Pubdate: Sun, 29 Oct 2006
Source: Philadelphia Inquirer, The (PA)
Copyright: 2006 Philadelphia Newspapers Inc
Contact:  http://www.philly.com/mld/inquirer/
Details: http://www.mapinc.org/media/340
Author: Lianne Hart, Los Angeles Times
Cited: Eureka Springs "Low Priority" Marijuana Initiative 
http://norml.uark.edu/
Cited: Arkansas NORML http://www.arknorml.org
Bookmark: http://www.mapinc.org/pot.htm (Marijuana)
Bookmark: http://www.mapinc.org/decrim.htm (Decrim/Legalization)

DECRIMINALIZE POT? ARK. TOWN TO DECIDE

Having an Ounce or Less Would Be Akin to a Traffic Violation

EUREKA SPRINGS, Ark. Here in the heart of the Bible Belt, where local 
laws often restrict the sale of liquor, grassroots campaigns to 
decriminalize marijuana have gone nowhere.

But to the surprise of enthusiasts across the state, residents in the 
small tourist town of Eureka Springs will vote Nov. 7 on whether to 
make misdemeanor marijuana arrests the city's lowest law-enforcement priority.

Local leaders of the National Organization for the Reform of 
Marijuana Laws, the group that collected the signatures needed to get 
the initiative on the ballot, hardly can believe their day has come.

Volunteers had circulated petitions for years, but "it's been like 
talking to a brick wall," said Glen Schwarz, NORML's Little Rock 
director. "The jails in Arkansas are full of pot smokers caught by 
people who think they've arrested Al Capone. ... Maybe this will 
crack open the door."

The Eureka Springs initiative seeks to make possession of an ounce or 
less of marijuana akin to a minor traffic violation, punishable by 
community service or drug counseling. First-time offenders caught 
with an ounce or less of marijuana in Arkansas can get as much as one 
year in jail, a $1,000 fine, or both.

But no one is lighting up in celebration yet at least not in public. 
Many locals are unhappy about the initiative while Arkansas is 
battling a major methamphetamine problem. And Eureka Springs police 
say the vote won't matter because state laws governing marijuana 
possession trump local ordinances.

"A lot of people here don't see anything wrong with marijuana, but 
it's against the law to possess it in Arkansas. Until they change the 
state law, we're going to uphold it," Police Sgt. Shelley Summers said,

Keith Stroup, who founded NORML in 1970, said that although police 
can "ignore the will of the voters, I'm not sure they will want to."

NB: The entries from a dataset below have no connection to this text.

(* ===== verification/SignalInv.v ===== *)
(** * The invariant of signals, and that every operation keeps it *)
From S2P Require Import Prelude Errno Spinlock KMem Queue QueueSpec Wait Signal SignalFacts SignalTake.

(** Between operations: the boxes are as they should be; no mask holds SIGKILL or
    SIGSTOP; every lock is free; every thread is known to the scheduler. *)
Record sig_inv (w : sigworld) : Prop := {
  iv_boxes : boxes_ok (box_of w) (sw_info w);
  iv_thr : forall t x, sw_thr w !! t = Some x ->
    mask_ok (t_sigmask x) /\ lk_free (th_lock x) /\ is_Some (sy_threads (sw_sched w) !! t);
  iv_len : length (sig_action (sw_desc w)) = 32%nat;
  iv_act : Forall (fun a => mask_ok (sa_mask a)) (sig_action (sw_desc w));
  iv_mask : mask_ok (sig_mask (sw_desc w));
  iv_lock : lk_free (sig_lock (sw_desc w));
  iv_glock : lk_free (sw_glock w);
  iv_group : forall t, t ∈ sw_group w -> is_Some (sw_thr w !! t);
  iv_cur : is_Some (sw_thr w !! sw_cur w);
  iv_sched : sched_ok (sw_sched w)
}.

Lemma rest_of y z : th_rest y = th_rest z -> (t_sigmask y, th_lock y) = (t_sigmask z, th_lock z).
Proof. intros H. by rewrite (rest_mask _ _ H), (rest_lock _ _ H). Qed.
Lemma frame_sym w w' : sig_frame w w' -> sig_frame w' w.
Proof. intros []. by split. Qed.
Lemma frame_dom w w' t : sig_frame w w' -> is_Some (sw_thr w !! t) -> is_Some (sw_thr w' !! t).
Proof. intros H [x Hx]. destruct (frame_th th_lock _ _ _ _ rest_lock H Hx) as (x' & ? & _). by exists x'. Qed.
Lemma frame_drest w w' : sig_frame w w' ->
  sig_action (sw_desc w') = sig_action (sw_desc w) /\ sig_mask (sw_desc w') = sig_mask (sw_desc w) /\
  sig_lock (sw_desc w') = sig_lock (sw_desc w).
Proof.
  intros H. pose proof (fr_desc _ _ H) as Hd. unfold d_rest, d_set_pending, d_set_queue in Hd. simpl in Hd.
  by injection Hd as -> -> ->.
Qed.

Lemma sig_inv_frame w w' :
  sig_inv w -> sig_frame w w' -> boxes_ok (box_of w') (sw_info w') -> sched_ok (sw_sched w') ->
  dom (sy_threads (sw_sched w')) = dom (sy_threads (sw_sched w)) -> sig_inv w'.
Proof.
  intros H Hf Hb Hs Hd. destruct (frame_drest _ _ Hf) as (Ea & Em & El). destruct H. split; try done.
  - intros t x Hx. destruct (frame_th _ _ _ _ _ rest_of (frame_sym _ _ Hf) Hx) as (y & Hy & [= E1 E2]).
    rewrite <- E1, <- E2. destruct (iv_thr0 _ _ Hy) as (? & ? & Ht). split_and!; [done..|].
    apply elem_of_dom. rewrite Hd. by apply elem_of_dom.
  - by rewrite Ea.
  - by rewrite Ea.
  - by rewrite Em.
  - by rewrite El.
  - by rewrite (fr_glock _ _ Hf).
  - intros t. rewrite (fr_group _ _ Hf). intros Ht. eapply frame_dom; eauto.
  - rewrite (fr_cur _ _ Hf). eapply frame_dom; eauto.
Qed.

(** ** Inside the lock of a thread *)
Definition lock_th (t : tid) (x : sigthread) (w : sigworld) : sigworld :=
  set_th t (th_set_lock (lk_held (sw_who w) (th_lock x)) x) w.
Lemma lock_th_eq w t x : sw_thr w !! t = Some x -> lk_free (th_lock x) -> thread_lock t w = Done tt (lock_th t x w).
Proof. apply thread_lock_eq. Qed.
Lemma lock_th_box w t x p : sw_thr w !! t = Some x -> box_of (lock_th t x w) p = box_of w p.
Proof.
  intros Hx. destruct p as [u|]; [|done]. simpl. destruct (decide (u = t)) as [->|].
  - by rewrite lookup_insert_eq, Hx.
  - by rewrite lookup_insert_ne.
Qed.
Lemma lock_th_holds w t x : holds_th (lock_th t x w) t.
Proof. exists (th_set_lock (lk_held (sw_who w) (th_lock x)) x). simpl. rewrite lookup_insert_eq. split; [done|]. apply holding_lk_held. Qed.
Lemma lock_th_boxes w t x : sw_thr w !! t = Some x -> boxes_ok (box_of w) (sw_info w) ->
  boxes_ok (box_of (lock_th t x w)) (sw_info (lock_th t x w)).
Proof. intros Hx. apply boxes_ok_ext. intros p. by rewrite lock_th_box. Qed.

If the initiative passes, he said, "a majority of residents will be 
saying that law-enforcement resources should be spent on more serious 
crime. If the mayor and other city leaders don't understand that, the 
town can vote in people who do."

Ryan Denham, a volunteer who is organizing the Eureka Springs 
campaign, said he would think about that later. Right now, he is 
focusing on the election, getting together mailers that will be sent 
to every voter in the town.

"We barely have legal alcohol in Arkansas. But if any place here has 
a shot, it's Eureka," he said.

In a remote hollow in the northwest Arkansas hills, Eureka Springs 
has been called the most eccentric town in the state, the largest 
open-air asylum in the country, a place where misfits fit.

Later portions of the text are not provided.